The assertion of Theorem 3 holds if conditions I–VI are imposed either on \(p_2,g_2\), or on \(p_1+p_2,\ g_1+g_2\), or on \(p_1-p_2,\ g_1-g_2\).

The author expresses his deep gratitude to M. A. Naimark for supervising the work and to R. S. Ismagilov for discussing the results.

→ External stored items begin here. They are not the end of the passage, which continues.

Lemma sys_files_calm o r o' v :
  (sys_remove o r = Some (o', SysReturn v) \/ sys_chmod o r = Some (o', SysReturn v) \/
   sys_draw_row o r = Some (o', SysReturn v) \/ sys_adduser o r = Some (o', SysReturn v)) ->
  calm (os_sched o) (os_sched o').
Proof using Type.
  intros [Hx|[Hx|[Hx|Hx]]].
  - apply checked_calm in Hx; [done|]. cbv zeta. intros x. destruct (negb _); [by intros; simplify_eq|].
    destruct (ufs_delete _ _). by intros; simplify_eq.
  - apply checked_calm in Hx; [done|]. cbv zeta. intros x. destruct (negb _); [by intros; simplify_eq|].
    destruct (ufs_chmod _ _ _). by intros; simplify_eq.
  - apply checked_calm in Hx; [done|]. unfold on_video. cbv zeta. intros x Ex. by simplify_eq.
  - unfold sys_adduser in Hx. destruct (negb _); [by simplify_eq|].
    apply checked_calm in Hx; [done|]. cbv zeta. intros x.
    destruct (users_add _ _ _ _ _) as [[[a u] w]|]; cbn [mbind option_bind]; [|done]. by intros; simplify_eq.
Qed.

(** Logging in changes the caller's entry, not memory. *)
Lemma sys_login_memory o r o' v : sys_login o r = Some (o', SysReturn v) -> os_env o' = os_env o.
Proof using Type.
  intros Hx. apply checked_cases in Hx as [Ex|[_ Hx]]; [by simplify_eq|]. cbv zeta in Hx.
  destruct (users_authenticate _ _ _) as [res uid]. destruct (negb _); [by simplify_eq|]. simplify_eq.
  unfold sched_set_uid. by destruct (_ || _).
Qed.

(** C21: whatever a program asks (spawning apart), no account appears but through a
    caller with uid 0; no thread's uid changes but the caller's own to that of an
    account whose password it gave; and no file in use loses its entry, its name, its
    owner or its permission bits (opening with any flags, writing, reading and adding
    an account included) but when its owner asks to delete it or to set its bits,
    which then does exactly that.  What may happen to the bytes of a file is the
    matter of [Fd.fd_protects_files]. *)
Theorem syscall_privileges o r o' e :
  syscall_handler pipes_addr kbd_channel elf_trampoline o r = Some (o', e) -> rax r <> 5 -> rax r <> 19 ->
  privileged o r o'.
Proof using Type.
  intros Hx H5' H19. pose proof (syscall_cases o r (o', e) Hx) as Hc.
  change o' with (o', e).1. set (x := (o', e)) in *. clearbody x.
  destruct Hc as [[Hr ->]|[[Hr Hc]|[[Hr Hc]|[Hr|[[Hr Hc]|[[Hr Hc]|[[Hr ->]|[[Hr Hc]|[(a & b & Hc)|[[Hr Hc]|[[g ->]|[Hc|
    [[Hr ->]|[[Hr Hc]|[Hr|[[Hr Hc]|[[Hr Hc]|[[Hr Hc]|[[Hr Hc]|[v ->]]]]]]]]]]]]]]]]]]]]; try done.
  - apply sys_exit_privileged.
  - by apply sys_write_privileged.
  - by apply sys_read_privileged.
  - by apply sys_wait_privileged.
  - by apply sys_open_privileged.
  - apply sys_close_privileged.
  - by apply sys_list_privileged.
  - by eapply sys_two_values_privileged.
  - by apply sys_remove_privileged.
  - by apply plain_privileged.
  - by apply sys_draw_row_privileged.
  - apply sys_kill_privileged.
  - by apply sys_pipe_privileged.
  - by apply sys_chmod_privileged.
  - by apply sys_login_privileged.
  - by apply sys_adduser_privileged.
  - by apply sys_username_privileged.
  - by apply plain_privileged.
Qed.

(** C20: the kernel does not write where its caller could not: whatever a program
    passes as pointers and lengths, a call that returns (spawning and waiting apart,
    which work on kernel memory) breaks no property of memory that stores to the
    caller's own user-accessible bytes cannot break, except that asking for a user
    name with length 0 stores one byte unchecked. *)
Theorem syscall_writes_user_memory o r o' v (P : K -> Prop) :
  regs_ok r -> syscall_handler pipes_addr kbd_channel elf_trampoline o r = Some (o', SysReturn v) ->
  rax r <> 5 -> rax r <> 6 -> rax r <> 19 -> (rax r = 24 -> rdx r <> 0) ->
  user_stable o P -> P (os_env o) -> P (os_env o').
Proof using Type.
  intros Hregs Hx H5' H6' H19 H24 HP. pose proof (syscall_cases o r _ Hx) as Hc.
  destruct Hc as [[Hr Hc]|[[Hr Hc]|[[Hr Hc]|[Hr|[[Hr Hc]|[[Hr Hc]|[[Hr Hc]|[[Hr Hc]|[(a & b & Hc)|[[Hr Hc]|[[g Hc]|[Hc|
    [[Hr Hc]|[[Hr Hc]|[Hr|[[Hr Hc]|[[Hr Hc]|[[Hr Hc]|[[Hr Hc]|[w Hc]]]]]]]]]]]]]]]]]]]]; try done.
  - unfold sys_exit in Hc. by destruct (process_exit _ _).
  - by apply calm_memory, (sys_write_calm _ r _ v).
  - by eapply sys_read_memory.
  - by apply calm_memory, (sys_open_calm _ r _ v).
  - unfold sys_close in Hc. pose proof (fd_close_returns pipes_addr (os_io o) (s32 (rdi r))) as Hf.
    destruct (fd_close _ _ _) as [f u]. injection Hc as -> _. by apply calm_memory.
  - destruct (decide (rdx r = 0)) as [E0|Hne]; [|by eapply sys_strings_memory; eauto].
    unfold sys_list in Hc. replace (rdx r =? 0) with true in Hc by lia. by injection Hc as <- _.
  - by eapply sys_two_values_memory.
  - apply calm_memory, (sys_files_calm _ r _ v). auto.
  - injection Hc as -> _. done.
  - apply calm_memory, (sys_files_calm _ r _ v). auto.
  - unfold sys_kill in Hc. pose proof (process_kill_turned (os_kern o) (s32 (rsi r)) (s32 (rdx r))) as [_ Hk].
    destruct (process_kill _ _ _) as [kn [w|w|w]]; try done. injection Hc as -> _.
    apply calm_memory. by apply Hk.
  - by eapply sys_pipe_memory.
  - apply calm_memory, (sys_files_calm _ r _ v). auto.
  - by rewrite (sys_login_memory _ _ _ _ Hc).
  - apply calm_memory, (sys_files_calm _ r _ v). auto.
  - eapply sys_strings_memory; eauto.
  - by injection Hc as -> _.
Qed.
End calls.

Steklov Mathematical Institute
Academy of Sciences of the USSR
Moscow

Received
10 IX 1969

CITED LITERATURE

1. I. M. Glazman, Direct Methods of Qualitative Spectral Analysis of Singular Differential Operators, Moscow, 1963.
2. M. A. Naimark, Linear Differential Operators, Moscow, 1954.
3. R. S. Ismagilov, DAN, 142, No. 6, 1239 (1962).
4. A. M. Molchanov, Tr. Mosk. Mat. Obshch., 2, 169 (1953).
5. N. A. Zikhar’, Ukr. Mat. Zh., 11, No. 4, 352 (1959).
6. V. B. Lidskii, Tr. Mosk. Mat. Obshch., 8, 83 (1959).